===== Dataset =====

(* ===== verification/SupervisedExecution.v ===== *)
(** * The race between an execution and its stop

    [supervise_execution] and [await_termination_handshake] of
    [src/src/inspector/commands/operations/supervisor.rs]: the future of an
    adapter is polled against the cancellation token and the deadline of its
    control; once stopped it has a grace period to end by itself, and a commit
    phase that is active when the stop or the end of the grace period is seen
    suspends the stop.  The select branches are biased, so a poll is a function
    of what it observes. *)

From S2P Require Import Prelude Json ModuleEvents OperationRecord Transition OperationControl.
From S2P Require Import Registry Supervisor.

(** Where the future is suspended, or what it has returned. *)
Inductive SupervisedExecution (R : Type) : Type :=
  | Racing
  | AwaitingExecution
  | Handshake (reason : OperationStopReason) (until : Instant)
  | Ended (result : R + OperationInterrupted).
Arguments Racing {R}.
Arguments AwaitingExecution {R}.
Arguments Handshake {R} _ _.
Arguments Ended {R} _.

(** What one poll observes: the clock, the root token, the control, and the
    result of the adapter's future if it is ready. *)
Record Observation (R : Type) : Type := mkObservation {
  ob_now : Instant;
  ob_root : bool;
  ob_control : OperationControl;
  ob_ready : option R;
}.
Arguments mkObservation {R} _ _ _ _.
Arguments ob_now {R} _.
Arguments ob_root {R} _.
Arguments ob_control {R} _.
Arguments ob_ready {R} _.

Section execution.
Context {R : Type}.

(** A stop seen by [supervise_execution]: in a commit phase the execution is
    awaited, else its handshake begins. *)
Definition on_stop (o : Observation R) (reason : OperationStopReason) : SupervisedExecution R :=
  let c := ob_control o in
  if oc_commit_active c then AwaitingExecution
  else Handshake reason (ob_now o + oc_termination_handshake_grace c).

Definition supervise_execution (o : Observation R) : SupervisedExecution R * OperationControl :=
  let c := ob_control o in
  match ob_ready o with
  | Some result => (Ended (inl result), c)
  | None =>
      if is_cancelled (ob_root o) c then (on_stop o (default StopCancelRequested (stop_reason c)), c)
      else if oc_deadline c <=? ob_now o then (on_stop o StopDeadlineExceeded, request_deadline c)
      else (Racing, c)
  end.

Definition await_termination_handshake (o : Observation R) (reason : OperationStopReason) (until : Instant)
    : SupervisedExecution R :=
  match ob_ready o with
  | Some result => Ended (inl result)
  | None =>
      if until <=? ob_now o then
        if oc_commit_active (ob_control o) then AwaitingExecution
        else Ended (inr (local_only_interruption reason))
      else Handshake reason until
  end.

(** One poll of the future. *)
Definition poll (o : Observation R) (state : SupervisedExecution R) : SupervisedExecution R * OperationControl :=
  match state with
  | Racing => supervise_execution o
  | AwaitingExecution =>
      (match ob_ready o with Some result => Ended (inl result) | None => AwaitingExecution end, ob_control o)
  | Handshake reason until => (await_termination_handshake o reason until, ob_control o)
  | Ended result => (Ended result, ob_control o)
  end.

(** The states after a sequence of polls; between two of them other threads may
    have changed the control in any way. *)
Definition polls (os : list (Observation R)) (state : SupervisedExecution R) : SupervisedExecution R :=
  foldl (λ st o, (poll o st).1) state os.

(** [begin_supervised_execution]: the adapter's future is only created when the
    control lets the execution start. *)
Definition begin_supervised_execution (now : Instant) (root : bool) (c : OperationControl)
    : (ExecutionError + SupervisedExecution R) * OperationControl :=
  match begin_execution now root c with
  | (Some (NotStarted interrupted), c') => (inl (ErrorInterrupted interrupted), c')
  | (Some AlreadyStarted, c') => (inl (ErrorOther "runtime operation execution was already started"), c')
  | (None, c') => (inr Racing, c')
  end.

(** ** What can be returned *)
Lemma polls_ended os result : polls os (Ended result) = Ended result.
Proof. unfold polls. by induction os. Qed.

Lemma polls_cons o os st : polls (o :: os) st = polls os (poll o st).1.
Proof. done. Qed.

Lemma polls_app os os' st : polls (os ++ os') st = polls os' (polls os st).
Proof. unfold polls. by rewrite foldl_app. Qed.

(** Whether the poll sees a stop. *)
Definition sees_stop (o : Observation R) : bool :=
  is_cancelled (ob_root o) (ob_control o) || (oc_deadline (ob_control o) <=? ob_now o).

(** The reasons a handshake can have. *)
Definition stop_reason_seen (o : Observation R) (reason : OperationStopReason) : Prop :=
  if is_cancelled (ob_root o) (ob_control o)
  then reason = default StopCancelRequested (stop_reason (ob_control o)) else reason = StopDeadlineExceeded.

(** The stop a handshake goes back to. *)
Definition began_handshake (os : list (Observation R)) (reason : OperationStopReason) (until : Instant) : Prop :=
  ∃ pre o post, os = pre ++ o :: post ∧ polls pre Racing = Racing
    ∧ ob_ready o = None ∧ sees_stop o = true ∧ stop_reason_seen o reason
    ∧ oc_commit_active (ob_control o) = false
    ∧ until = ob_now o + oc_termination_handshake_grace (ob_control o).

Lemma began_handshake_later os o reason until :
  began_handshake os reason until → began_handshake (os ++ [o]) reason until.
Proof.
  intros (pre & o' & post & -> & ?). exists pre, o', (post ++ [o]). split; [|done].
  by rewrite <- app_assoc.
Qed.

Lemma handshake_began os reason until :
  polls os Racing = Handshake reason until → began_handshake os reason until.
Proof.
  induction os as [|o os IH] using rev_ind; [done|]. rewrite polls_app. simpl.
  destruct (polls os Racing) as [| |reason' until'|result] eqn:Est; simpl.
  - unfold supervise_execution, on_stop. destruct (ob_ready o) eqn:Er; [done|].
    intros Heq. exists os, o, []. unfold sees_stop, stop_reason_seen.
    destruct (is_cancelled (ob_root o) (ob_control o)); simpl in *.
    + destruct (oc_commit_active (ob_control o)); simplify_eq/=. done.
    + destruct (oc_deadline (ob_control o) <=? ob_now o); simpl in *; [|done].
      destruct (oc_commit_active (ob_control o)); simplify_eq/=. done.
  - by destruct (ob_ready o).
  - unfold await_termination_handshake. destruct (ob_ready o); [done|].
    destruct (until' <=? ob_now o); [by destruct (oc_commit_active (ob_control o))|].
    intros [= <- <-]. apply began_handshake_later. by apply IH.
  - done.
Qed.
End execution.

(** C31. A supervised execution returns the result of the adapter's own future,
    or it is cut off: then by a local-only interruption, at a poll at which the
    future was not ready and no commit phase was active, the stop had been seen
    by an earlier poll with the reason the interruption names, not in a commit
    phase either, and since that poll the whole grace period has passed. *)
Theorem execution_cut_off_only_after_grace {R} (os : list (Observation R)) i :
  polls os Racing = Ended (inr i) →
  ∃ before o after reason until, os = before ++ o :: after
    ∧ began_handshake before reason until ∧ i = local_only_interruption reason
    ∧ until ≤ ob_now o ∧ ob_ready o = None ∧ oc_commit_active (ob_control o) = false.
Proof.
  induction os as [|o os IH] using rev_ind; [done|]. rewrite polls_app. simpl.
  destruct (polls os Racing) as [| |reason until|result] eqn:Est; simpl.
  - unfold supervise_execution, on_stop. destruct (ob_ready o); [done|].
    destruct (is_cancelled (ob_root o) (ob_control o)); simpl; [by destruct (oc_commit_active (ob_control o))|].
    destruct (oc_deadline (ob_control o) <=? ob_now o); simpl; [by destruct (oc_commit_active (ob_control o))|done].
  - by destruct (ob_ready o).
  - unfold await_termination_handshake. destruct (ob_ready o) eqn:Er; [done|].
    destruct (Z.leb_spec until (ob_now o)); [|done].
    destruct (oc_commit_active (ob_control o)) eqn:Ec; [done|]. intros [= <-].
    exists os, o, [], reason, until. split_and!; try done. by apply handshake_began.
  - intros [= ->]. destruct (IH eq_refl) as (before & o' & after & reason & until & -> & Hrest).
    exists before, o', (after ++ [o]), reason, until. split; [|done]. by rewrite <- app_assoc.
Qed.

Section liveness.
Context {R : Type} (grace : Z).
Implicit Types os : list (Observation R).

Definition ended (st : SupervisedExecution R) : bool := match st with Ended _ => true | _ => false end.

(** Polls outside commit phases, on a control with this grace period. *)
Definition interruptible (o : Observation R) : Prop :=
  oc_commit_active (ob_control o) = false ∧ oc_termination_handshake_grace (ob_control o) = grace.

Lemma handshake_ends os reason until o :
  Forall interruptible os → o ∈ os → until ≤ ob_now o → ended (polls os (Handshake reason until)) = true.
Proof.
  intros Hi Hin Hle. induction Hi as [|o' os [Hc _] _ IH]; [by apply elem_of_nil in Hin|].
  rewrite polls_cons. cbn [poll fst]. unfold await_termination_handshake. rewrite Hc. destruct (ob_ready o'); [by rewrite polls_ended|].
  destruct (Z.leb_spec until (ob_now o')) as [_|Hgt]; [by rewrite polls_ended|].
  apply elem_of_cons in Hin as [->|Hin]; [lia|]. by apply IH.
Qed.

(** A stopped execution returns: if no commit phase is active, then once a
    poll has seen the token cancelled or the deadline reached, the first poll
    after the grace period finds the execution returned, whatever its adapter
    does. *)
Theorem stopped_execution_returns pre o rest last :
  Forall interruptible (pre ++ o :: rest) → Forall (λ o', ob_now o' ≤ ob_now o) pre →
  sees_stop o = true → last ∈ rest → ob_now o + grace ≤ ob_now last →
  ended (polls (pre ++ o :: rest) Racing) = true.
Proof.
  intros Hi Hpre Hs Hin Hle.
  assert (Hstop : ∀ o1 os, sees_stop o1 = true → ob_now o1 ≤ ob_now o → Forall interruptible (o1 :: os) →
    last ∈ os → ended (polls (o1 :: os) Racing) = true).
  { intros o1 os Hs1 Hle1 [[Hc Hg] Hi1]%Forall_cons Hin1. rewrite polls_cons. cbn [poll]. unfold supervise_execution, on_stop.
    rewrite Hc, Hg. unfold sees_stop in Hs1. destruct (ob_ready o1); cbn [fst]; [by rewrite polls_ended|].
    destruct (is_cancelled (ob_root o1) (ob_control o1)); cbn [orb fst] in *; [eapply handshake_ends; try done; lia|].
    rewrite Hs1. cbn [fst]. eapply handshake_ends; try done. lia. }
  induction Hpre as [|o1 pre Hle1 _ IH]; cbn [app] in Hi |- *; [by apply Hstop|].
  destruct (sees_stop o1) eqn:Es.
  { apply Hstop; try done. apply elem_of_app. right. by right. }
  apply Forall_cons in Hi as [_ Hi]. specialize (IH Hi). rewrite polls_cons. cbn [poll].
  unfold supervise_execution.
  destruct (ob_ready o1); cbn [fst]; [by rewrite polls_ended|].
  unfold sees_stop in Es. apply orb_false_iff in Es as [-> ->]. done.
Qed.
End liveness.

=====

Across the records above, return every line that contains the word "SupervisedExecution".

(* ===== verification/SupervisedExecution.v ===== *)
Inductive SupervisedExecution (R : Type) : Type :=
Definition on_stop (o : Observation R) (reason : OperationStopReason) : SupervisedExecution R :=
Definition supervise_execution (o : Observation R) : SupervisedExecution R * OperationControl :=
    : SupervisedExecution R :=
Definition poll (o : Observation R) (state : SupervisedExecution R) : SupervisedExecution R * OperationControl :=
Definition polls (os : list (Observation R)) (state : SupervisedExecution R) : SupervisedExecution R :=
    : (ExecutionError + SupervisedExecution R) * OperationControl :=
Definition ended (st : SupervisedExecution R) : bool := match st with Ended _ => true | _ => false end.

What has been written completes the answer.